(** [recv (fd, buf, len, flags)]: on an error the call returns -1 and
    leaves the array alone; otherwise the kernel stores at most [len] of
    the ready bytes from the start of the array and returns their number.
    The kernel knows [len], not the size of the array: a store that does
    not fit the array goes past its end. *)
Definition recv (w : os) (fd : Z) (buf : chars) (len flags : Z)
  : M (Z * chars) :=
  log (EvRecv fd len flags) ;;
  note_arena buf ;;
  match os_recv w fd len flags with
  | Failed => ret (-1, buf)
  | Delivered d =>
      let got := firstn (Z.to_nat len) d in
      if (length got <=? length buf)%nat then
        note_stored (length got) ;;
        ret (Z.of_nat (length got), got ++ skipn (length got) buf)
      else fault
  end.

(** ** [m3_string_format] *)

(** The result of [snprintf]: the length of the complete text, or a
    negative value when that length does not fit an [int]. *)
Definition snprintf_result (text : chars) : Z :=
  let n := Z.of_nat (length text) in
  if n <=? CInt.INT_MAX then n else -1.

(** [snprintf (buf, size, ...)] stores at most [size - 1] characters of the
    text, then the terminator. *)
Definition snprintf_store (size : Z) (text : chars) : chars :=
  firstn (Z.to_nat (size - 1)) text ++ [NUL].

(** The text of the format ["%s "] at one [char *] argument. *)
Definition format_s_sp (arg : chars) : option chars :=
  match conv_s None arg with
  | Some (t, _) => Some (t ++ [SP])
  | None => None
  end.

(** The template is instantiated once, at the format ["%s "] and one
    [char *] argument; [arg] is the array the argument points to.  The
    addition [snprintf (...) + 1] is done in [int], with wrap-around. *)
Definition m3_string_format (arg : chars) : M chars :=
  match format_s_sp arg with
  | None => fault
  | Some text =>
      let size_s := CInt.to_int (snprintf_result text + 1) in
      if size_s <=? 0 then throw "Error during formatting."
      else
        let size := CInt.to_size_t size_s in
        let buf := snprintf_store size text in
        ret (firstn (Z.to_nat (size - 1)) buf)
  end.

(** ** [main] *)

(** [sizeof(buffer) * sizeof(char)] for [char buffer[4096]]. *)
Definition sizeof_buffer : Z := 4096 * 1.

(** [struct sockaddr_vm addr] after the [memset] and the three
    assignments. *)
Definition addr : sockaddr_vm :=
  {| svm_family := AF_VSOCK;
     svm_reserved1 := svm_reserved1 zeroed_sockaddr_vm;
     svm_port := 9999;
     svm_cid := VMADDR_CID_HOST;
     svm_zero := svm_zero zeroed_sockaddr_vm |}.

(** [fprintf (stderr, "syntax: %s key(s)\n", argv[0])].  With an empty
    argument vector [argv[0]] is the null pointer, which glibc prints as
    [(null)]. *)
Definition usage (argv : list chars) : M unit :=
  match argv with
  | [] => write_stderr (lit "syntax: " ++ lit "(null)" ++ lit " key(s)" ++ [LF])
  | prog :: _ =>
      match conv_s None (c_array prog) with
      | Some (t, _) => write_stderr (lit "syntax: " ++ t ++ lit " key(s)" ++ [LF])
      | None => fault
      end
  end.

(** The loop [for (int i = 1; i < argc; i++) out += m3_string_format ("%s ", argv[i])],
    over the arguments still to come. *)
Fixpoint append_args (out : chars) (rest : list chars) : M chars :=
  match rest with
  | [] => ret out
  | a :: rest' =>
      piece <- m3_string_format (c_array a) ;;
      append_args (out ++ piece) rest'
  end.

(** [printf ("Value: %.*s", (int) msg_len, buf)] *)
Definition print_value (msg_len : Z) (buf : chars) : M unit :=
  match conv_s (precision (CInt.to_int msg_len)) buf with
  | Some (t, n) => note_examined n ;; write_stdout (lit "Value: " ++ t)
  | None => fault
  end.

Definition main (w : os) (argv : list chars) : M Z :=
  let argc := Z.of_nat (length argv) in
  if argc <? 2 then
    usage argv ;;
    ret 1
  else
    s <- socket w AF_VSOCK SOCK_STREAM 0 ;;
    _ <- connect w s addr sizeof_sockaddr_vm ;;
    out <- append_args [] (skipn 1 argv) ;;
    let out := out ++ [LF] in
    _ <- send w s out (Z.of_nat (length out)) 0 ;;
    let buf := repeat NUL 4096 in
    r <- recv w s buf 4096 0 ;;
    let '(n, buf) := r in
    let msg_len := CInt.to_size_t n in
    if msg_len <? sizeof_buffer then
      print_value msg_len buf ;;
      ret EXIT_SUCCESS
    else
      ret EXIT_FAILURE.

(** ** A run of the program *)

Inductive ending :=
| Exit (status : Z)           (* [main] returned *)
| Abort                       (* uncaught exception: [std::terminate] *)
| Killed (signo : Z)          (* a fatal signal *)
| Undefined.                  (* undefined behaviour *)

Record outcome := {
  how : ending;
  final : process
}.

(** What the terminate handler of libstdc++ writes to the error stream
    for an uncaught [std::runtime_error] before it aborts. *)
Definition terminate_message (what : string) : chars :=
  lit "terminate called after throwing an instance of 'std::runtime_error'" ++
  [LF] ++ lit "  what():  " ++ lit what ++ [LF].
(** * Thaw front-end library: share accounting, lending projections, leverage

    A shallow embedding of the numeric core of the Thaw web client
    ([lib/casper.ts] and the leverage page):

    - [bigint] values are unbounded integers [Z]; the [/] of two bigints
      truncates toward zero ([Z.quot]) and throws a [RangeError] on a zero
      divisor;
    - [number] values are IEEE-754 binary64, i.e. Rocq's primitive [float];
    - a function that may throw returns a [result];
    - the Casper SDK is not part of the repository: the values its
      constructors accept are a parameter ([SDK]);
    - the RPC node is a read-only store of named keys and dictionaries.

    The second half covers more of [lib/casper.ts] (the pool statistics,
    withdrawal requests), [lib/utils.ts], the health factor gauge and the
    values the pages derive from them. *)

From Stdlib Require Import ZArith Lia.
From Stdlib Require Import PrimFloat SpecFloat FloatOps FloatAxioms.
From stdpp Require Import base option strings gmap.

#[local] Open Scope Z_scope.

(** ** Exceptions

    [RangeError] and [Error] are thrown by the code of the client itself;
    [SdkError] stands for whatever a call into the Casper SDK throws. *)

Inductive exn : Type :=
  | RangeError (msg : string)
  | Error (msg : string)
  | SdkError (call : string).

Inductive result (A : Type) : Type :=
  | Ok (a : A)
  | Throw (e : exn).

Arguments Ok {A} a.
Arguments Throw {A} e.

#[global] Instance result_ret : MRet result := fun _ a => Ok a.
#[global] Instance result_bind : MBind result := fun _ _ k m =>
  match m with
  | Ok a => k a
  | Throw e => Throw e
  end.

#[global] Instance result_fmap : FMap result := fun _ _ f m =>
  match m with
  | Ok a => Ok (f a)
  | Throw e => Throw e
  end.

(** ** bigint arithmetic *)

Module BigInt.

(** [a / b] on bigints. *)
Definition div (a b : Z) : result Z :=
  if b =? 0 then Throw (RangeError "Division by zero") else Ok (Z.quot a b).

(** [Number(z)]: the binary64 value nearest to [z], ties to even. *)
Definition Number (z : Z) : float :=
  SF2Prim (binary_normalize prec emax z 0 false).

End BigInt.

(** ** The RPC node

    [queryContractState] and [queryDictionary] catch every failure and
    answer [null]; a missing contract, key or dictionary item is [None].
    The answers are taken to be integers (numbers or bigints), the values
    the callers compute with; an answer of another shape, on which
    [BigInt(String(x))] throws, is outside this store. *)

Record Contract : Type := {
  named_keys : gmap string Z;
  dictionaries : gmap string (gmap string Z)
}.

Record Node : Type := { contracts : gmap string Contract }.

Definition queryContractState (node : Node) (contractHash key : string)
  : option Z :=
  c ← contracts node !! contractHash; named_keys c !! key.

Definition queryDictionary (node : Node)
  (contractHash dictionaryName dictionaryKey : string) : option Z :=
  c ← contracts node !! contractHash;
  d ← dictionaries c !! dictionaryName;
  d !! dictionaryKey.

(** [BigInt(String(x || dflt))] for an integer answer: a null or zero
    answer reads as [dflt]. *)
Definition bigint_or (dflt : Z) (x : option Z) : Z :=
  match x with
  | Some v => if v =? 0 then dflt else v
  | None => dflt
  end.
(** * aapt2 compile phase (tools/aapt2/compile/Compile.cpp)

    A shallow embedding of the resource compiler's front end: the path
    classifier [extractResourcePathData], the entry-name builder
    [buildIntermediateFilename], the four per-file compilers
    ([compileTable], [compileXml], [compilePng], [compileFile]), the envelope
    writers and the driver [compile].

    Strings are [string], file contents and archive bodies are [list byte],
    C++ functions returning [bool] while mutating the archive writer and the
    diagnostics sink are functions in a small state-and-failure monad over
    [World].  The libraries the file calls into (XML parser and flattener, PNG
    codec, protocol-buffer serializer, configuration parser, flag parser) are
    the fields of the class [Toolchain]. *)

From Stdlib Require Import ZArith Strings.Ascii Strings.Byte.
From stdpp Require Import base option list strings pretty.

Local Open Scope Z_scope.

(** ** std::string and StringPiece primitives *)

Module Str.

(** [std::string::find(char)]: index of the first occurrence, [None] for
    [npos]. *)
Fixpoint find_char (c : ascii) (s : string) : option nat :=
  match s with
  | EmptyString => None
  | String d s' => if decide (d = c) then Some 0%nat else S <$> find_char c s'
  end.

Fixpoint starts_with (p s : string) : bool :=
  match p, s with
  | EmptyString, _ => true
  | String a p', String b s' => bool_decide (a = b) && starts_with p' s'
  | String _ _, EmptyString => false
  end.

(** [std::string::find(const char* )]: index of the first position at which
    the pattern occurs, [None] for [npos]. *)
Fixpoint find (p s : string) : option nat :=
  if starts_with p s then Some 0%nat
  else match s with
       | EmptyString => None
       | String _ s' => S <$> find p s'
       end.

Fixpoint drop (n : nat) (s : string) : string :=
  match n, s with
  | O, _ => s
  | S n', String _ s' => drop n' s'
  | S _, EmptyString => EmptyString
  end.

Fixpoint take (n : nat) (s : string) : string :=
  match n, s with
  | S n', String c s' => String c (take n' s')
  | _, _ => EmptyString
  end.
(** * ESP32 SmartAlarm: clock synchronisation, zone selection and alarm matching

    A shallow embedding of [firmware/src/main.cpp]: the MQTT message handler
    [mqttCallback], the button interrupt [onButton] and the Arduino [loop],
    over an explicit record of the firmware's global variables.

    Machine integers are [Z] with the wrap-around of their C type written
    out.  A read through a [const char*] outside the object it points to is
    undefined behaviour in C; the embedding gives it the result [None], and
    the functions that perform such reads live in the [option] monad. *)

From Stdlib Require Import ZArith List String Ascii Bool Lia.
From Stdlib Require Import DecimalString.
Import ListNotations.

Local Open Scope string_scope.
Local Open Scope list_scope.
Local Open Scope Z_scope.

(** ** Machine integers (ESP32: [int] and [long] are 32 bits wide) *)

Definition to_uint8 (z : Z) : Z := z mod 256.
Definition to_uint32 (z : Z) : Z := z mod 2 ^ 32.
Definition to_long (z : Z) : Z := (z + 2 ^ 31) mod 2 ^ 32 - 2 ^ 31.

(** ** Reads that may leave their object *)

Definition bind {A B : Type} (x : option A) (k : A -> option B) : option B :=
  match x with
  | Some a => k a
  | None => None
  end.
(** * AI image editor backend: job lifecycle

    A shallow embedding of the job lifecycle of the backend
    ([app/fal_api.py], [app/models.py], [app/schemas.py], [app/main.py]):
    submission to the inference service, the poll wrapper, the background
    monitor, the on-demand status check and the owner-scoped reads.

    - Python exceptions are values: a call returns [Return v] or [Raise e].
    - The jobs table is a finite map from the integer primary key to the
      row; a query [filter(Job.id == k).first()] is a lookup.
    - Every call that leaves the process (a request of [fal_client], a
      sleep of the monitor) is written to a log, in order.
    - Debug [print]s are not modelled. *)

From Stdlib Require Import ZArith String List Lia Floats.
From stdpp Require Import base option list gmap fin_maps strings pretty sorting.

Local Open Scope string_scope.
Local Open Scope Z_scope.

(** ** Python values *)

(** [bytes] objects. *)
Abbreviation bytes := (list Byte.byte).

(** Exceptions below [Exception]; the two kinds the code tells apart are
    FastAPI's [HTTPException] and everything else, which carries the text
    [str(e)] gives. *)
Inductive Exception :=
| HTTPException (status_code : Z) (detail : string)
| Error (message : string).

(** [str(e)]; Starlette prints an [HTTPException] as "code: detail". *)
Definition str (e : Exception) : string :=
  match e with
  | HTTPException status_code detail => pretty status_code +:+ ": " +:+ detail
  | Error message => message
  end.

Inductive outcome (A : Type) :=
| Return (value : A)
| Raise (e : Exception).
Arguments Return {A} value.
Arguments Raise {A} e.

(** Truth value of an [Optional[str]]: [None] and the empty string are
    false. *)
Definition truthy (s : option string) : bool :=
  match s with
  | Some s => negb (String.eqb s "")
  | None => false
  end.

(** Truth value of an optional [bytes]. *)
Definition truthy_bytes (b : option bytes) : bool :=
  match b with
  | Some (_ :: _) => true
  | _ => false
  end.

(** A [str] is held as the bytes of its UTF-8 encoding. A byte 10xxxxxx
    continues the character that started before it. *)
Definition is_continuation_byte (a : Ascii.ascii) : bool :=
  match a with
  | Ascii.Ascii _ _ _ _ _ _ false true => true
  | _ => false
  end.

(** [len(s)] of a [str]: the number of its characters (code points), one
    for each byte that starts a character. *)
Fixpoint len (s : string) : nat :=
  match s with
  | EmptyString => 0
  | String a s => if is_continuation_byte a then len s else S (len s)
  end.

(** ** The inference service, as [fal_client] shows it *)

Module fal_client.

(** The class of the object [fal_client.status] returns. *)
Inductive Status := Queued | InProgress | Completed | OtherStatus.

(** The result payload: a dictionary with an optional list of images,
    each with an optional url, and an optional description. [None] is an
    absent key. *)
Record Image := { url : option string }.

Record Output := {
  images : option (list Image);
  description : option string
}.

(** The [arguments] dictionary of a submission. *)
Record Arguments := {
  prompt : string;
  image_urls : option (list string);
  num_images : Z;
  output_format : string;
  aspect_ratio : option string
}.

(** What the service answers to each of the three requests at the moment
    one wrapper call is made. A wrapper call makes each request at most
    once, so any run of it against the real service is covered by some
    [Client]. *)
Record Client := {
  submit : string -> Arguments -> outcome string;
  status : option string -> string -> outcome Status;
  result : option string -> string -> outcome Output
}.

End fal_client.

(** ** Effects leaving the process *)

Inductive event :=
| SubmitRequest (endpoint : string)
| StatusQuery (application : option string) (request_id : string)
| ResultFetch (application : option string) (request_id : string)
| Sleep (seconds : Z).

Definition is_status_query (e : event) : bool :=
  match e with StatusQuery _ _ => true | _ => false end.

Definition is_sleep (e : event) : bool :=
  match e with Sleep _ => true | _ => false end.

(** How many status queries a log holds. *)
Definition status_queries (log : list event) : nat :=
  length (List.filter is_status_query log).

(** ** app/fal_api.py *)

Module fal_api.

(** The dictionary [submit_fal_job] returns. *)
Record Submission := {
  request_id : string;
  submission_status : string;
  submitted_application : string
}.

(** The dictionary [check_job_status] returns; [None] is an absent key, so
    [result_url s] is [s.get("result_url")]. *)
Record StatusResult := {
  status : string;
  result_url : option string;
  description : option string;
  result_data : option fal_client.Output;
  message : option string;
  error : option string
}.

(** [result.get("images", [{}])[0].get("url") if result.get("images") else None] *)
Definition first_image_url (result : fal_client.Output) : option string :=
  match fal_client.images result with
  | Some (image :: _) => fal_client.url image
  | _ => None
  end.

Section fal_api.

(** [FAL_API_KEY = os.getenv("FAL_KEY")] *)
Variable FAL_API_KEY : option string.
(** [get_menu_data] (lines 268-285) *)
Definition get_menu_data (fetch : str -> res Soup) (restaurant : Restaurant)
  : res (option (list Menu * list Dish)) :=
  menu_url <- construct_menu_url restaurant ;;
  scraped_dishes <- scrape_menu_from_yelp fetch menu_url ;;
  if nonempty scraped_dishes then
    let menu := {| menu_name := format_name (name restaurant) ++ lit " Menu";
                   menu_description := lit "Main menu for " ++ format_name (name restaurant);
                   menu_type := lit "main";
                   display_order := 0;
                   restaurant_id := None |} in
    Ok (Some ([menu], scraped_dishes))
  else Ok None.

End Extraction.

(** ** PersistenceStore *)

(** Values are compared structurally when the store filters on a column. *)
Fixpoint json_eqb (a b : json) : bool :=
  match a, b with
  | JNull, JNull => true
  | JBool x, JBool y => Bool.eqb x y
  | JNum x, JNum y => (Qnum x =? Qnum y)%Z && (Qden x =? Qden y)%positive
  | JStr x, JStr y => str_eqb x y
  | JList x, JList y =>
      (fix go (x y : list json) : bool :=
         match x, y with
         | [], [] => true
         | h1 :: t1, h2 :: t2 => json_eqb h1 h2 && go t1 t2
         | _, _ => false
         end) x y
  | JDict x, JDict y =>
      (fix go (x y : list (str * json)) : bool :=
         match x, y with
         | [], [] => true
         | (k1, v1) :: t1, (k2, v2) :: t2 => str_eqb k1 k2 && json_eqb v1 v2 && go t1 t2
         | _, _ => false
         end) x y
  | _, _ => false
  end.

(** A table with a serial primary key. *)
Record Table (A : Type) := {
  rows : list (Z * A);
  next_id : Z
}.

Definition table_insert {A} (t : Table A) (a : A) : Z * Table A :=
  (next_id t, {| rows := rows t ++ [(next_id t, a)]; next_id := (next_id t + 1)%Z |}).

(** The row built at lines 340-346. *)
Record DishRow := {
  row_menu_id : Z;
  row_name : str;
  row_description : str;
  row_price : option pyfloat;
  row_display_order : Z
}.

Record DB := {
  restaurant_table : Table Restaurant;
  menu_table : Table Menu;
  dish_table : Table DishRow
}.

(** The store and the number of requests sent to it so far.  Request
    number [n] fails, without effect, when the fault oracle says so. *)
Record Store := {
  db : DB;
  calls : nat
}.

Definition M (A : Type) := Store -> res A * Store.

Definition ret {A} (a : A) : M A := fun st => (Ok a, st).

Definition lift {A} (r : res A) : M A := fun st => (r, st).

Definition bindM {A B} (m : M A) (k : A -> M B) : M B :=
  fun st => match m st with
            | (Ok a, st') => k a st'
            | (Raise e, st') => (Raise e, st')
            end.

Declare Scope store_scope.
Delimit Scope store_scope with store.
Notation "x <~ m ;; k" := (bindM m (fun x => k))
  (at level 100, m at next level, right associativity) : store_scope.

(** [....execute()] *)
Definition execute {A} (fault : nat -> option exn) (op : DB -> A * DB) : M A :=
  fun st =>
    match fault (calls st) with
    | Some e => (Raise e, {| db := db st; calls := S (calls st) |})
    | None => let (a, d) := op (db st) in (Ok a, {| db := d; calls := S (calls st) |})
    end.

(** [table('restaurant').select('id').eq('yelp_id', key)] *)
Definition select_restaurant (key : json) (d : DB) : list (Z * Restaurant) * DB :=
  (filter (fun row => json_eqb (yelp_id (snd row)) key) (rows (restaurant_table d)), d).

Definition insert_restaurant (r : Restaurant) (d : DB) : Z * DB :=
  let (id, t) := table_insert (restaurant_table d) r in
  (id, {| restaurant_table := t; menu_table := menu_table d; dish_table := dish_table d |}).

Definition insert_menu (m : Menu) (d : DB) : Z * DB :=
  let (id, t) := table_insert (menu_table d) m in
  (id, {| restaurant_table := restaurant_table d; menu_table := t; dish_table := dish_table d |}).

Definition insert_dish (r : DishRow) (d : DB) : Z * DB :=
  let (id, t) := table_insert (dish_table d) r in
  (id, {| restaurant_table := restaurant_table d; menu_table := menu_table d; dish_table := t |}).

Section Persistence.
Context {U : Unicode}.
Variable fault : nat -> option exn.
Open Scope store_scope.

(** Lines 337-346: the row to insert for a dish. *)
Definition dish_insert_data (menu_id : Z) (dish_data : Dish) : res DishRow :=
  (cleaned_price <- clean_price (dish_price dish_data) ;;
   Ok {| row_menu_id := menu_id;
         row_name := dish_name dish_data;
         row_description := dish_description dish_data;
         row_price := cleaned_price;
         row_display_order := 0 |})%res.

(** The loop of lines 336-348. *)
Fixpoint insert_dishes (menu_id : Z) (dishes : list Dish) : M unit :=
  match dishes with
  | [] => ret tt
  | dish_data :: rest =>
      row <~ lift (dish_insert_data menu_id dish_data) ;;
      _ <~ execute fault (insert_dish row) ;;
      insert_dishes menu_id rest
  end.

(** The loop of lines 328-350. *)
Fixpoint insert_menus (restaurant_id : Z) (menus : list Menu) (dishes : list Dish) : M unit :=
  match menus with
  | [] => ret tt
  | menu_data :: rest =>
      menu_id <~ execute fault (insert_menu {| menu_name := menu_name menu_data;
                                               menu_description := menu_description menu_data;
                                               menu_type := menu_type menu_data;
                                               display_order := display_order menu_data;
                                               restaurant_id := Some restaurant_id |}) ;;
      _ <~ insert_dishes menu_id dishes ;;
      insert_menus restaurant_id rest dishes
  end.

(** Lines 316-325: the id of the first row that carries the restaurant's
    [yelp_id], or of the row inserted when there is none. *)
Definition upsert_restaurant (restaurant : Restaurant) : M Z :=
  existing <~ execute fault (select_restaurant (yelp_id restaurant)) ;;
  match existing with
  | row :: _ => ret (fst row)
  | [] => execute fault (insert_restaurant restaurant)
  end.

(** [save_to_database] (lines 300-353).  The result is the exception the
    handler of line 352 logged, if any, and the store as the call left
    it. *)
Definition save_to_database (restaurant : Restaurant) (menus : list Menu)
    (dishes : list Dish) (st : Store) : option exn * Store :=
  match (restaurant_id <~ upsert_restaurant restaurant ;;
         insert_menus restaurant_id menus dishes) st with
  | (Ok _, st') => (None, st')
  | (Raise e, st') => (Some e, st')
  end.

End Persistence.

(** ** DirectorySearchClient *)

(** The outside world of one run.
    - [search_page location batch_num offset limit]: the decoded body of the
      search request of batch [batch_num], or the exception that
      [requests.get], [raise_for_status] or [response.json] raised;
    - [business_detail idx business_id]: the same for the detail request
      made for the business at position [idx] of the batch;
    - [menu_page idx url]: the parsed menu page fetched for that business;
    - [store_fault n]: the exception raised by the [n]-th store request. *)
Record World := {
  search_page : str -> nat -> Z -> Z -> res json;
  business_detail : nat -> json -> res json;
  menu_page : nat -> str -> res Soup;
  store_fault : nat -> option exn
}.

(** A page request as issued at line 73, with [len(all_businesses)] at that
    moment. *)
Record PageRequest := {
  req_batch : nat;
  req_offset : Z;
  req_limit : Z;
  req_collected : nat
}.

Definition batch_size : Z := 50.

Inductive page_outcome :=
| PageBreak
| PageExtend (businesses : list json).

(** The [try] body of lines 71-89 up to the [extend]. *)
Definition fetch_page (w : World) (location : str) (batch_num : nat) (offset limit : Z)
  : res page_outcome :=
  data <- search_page w location batch_num offset limit ;;
  businesses <- match data with
                | JDict d => Ok (dict_get d (lit "businesses") (JList []))
                | _ => Raise AttributeError
                end ;;
  if negb (truthy businesses) then Ok PageBreak
  else more <- py_iter businesses ;; Ok (PageExtend more).

(** The loop of lines 55-94 over the remaining batch numbers; the second
    component lists the page requests issued, in order. *)
Fixpoint search_loop (w : World) (location : str) (total_limit : Z)
    (batches : list nat) (all_businesses : list json) (issued : list PageRequest)
  : list json * list PageRequest :=
  match batches with
  | [] => (all_businesses, issued)
  | batch_num :: rest =>
      let offset := (Z.of_nat batch_num * batch_size)%Z in
      let limit := Z.min batch_size (total_limit - Z.of_nat (List.length all_businesses)) in
      if (limit <=? 0)%Z then (all_businesses, issued)
      else
        let issued := issued ++ [{| req_batch := batch_num; req_offset := offset;
                                    req_limit := limit;
                                    req_collected := List.length all_businesses |}] in
        match fetch_page w location batch_num offset limit with
        | Ok PageBreak => (all_businesses, issued)
        | Ok (PageExtend more) =>
            search_loop w location total_limit rest (all_businesses ++ more) issued
        | Raise _ => search_loop w location total_limit rest all_businesses issued
        end
  end.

• [ACTIVITY]: Taking the entries above, write out exactly each line from the one holding "From Stdlib Require Import ZArith Strings.Ascii" to the one holding "starts_with p' s'", both included, and stop there.

• [SOLVED EXERCISE]:
From Stdlib Require Import ZArith Strings.Ascii Strings.Byte.
From stdpp Require Import base option list strings pretty.

Local Open Scope Z_scope.

(** ** std::string and StringPiece primitives *)

Module Str.

(** [std::string::find(char)]: index of the first occurrence, [None] for
    [npos]. *)
Fixpoint find_char (c : ascii) (s : string) : option nat :=
  match s with
  | EmptyString => None
  | String d s' => if decide (d = c) then Some 0%nat else S <$> find_char c s'
  end.

Fixpoint starts_with (p s : string) : bool :=
  match p, s with
  | EmptyString, _ => true
  | String a p', String b s' => bool_decide (a = b) && starts_with p' s'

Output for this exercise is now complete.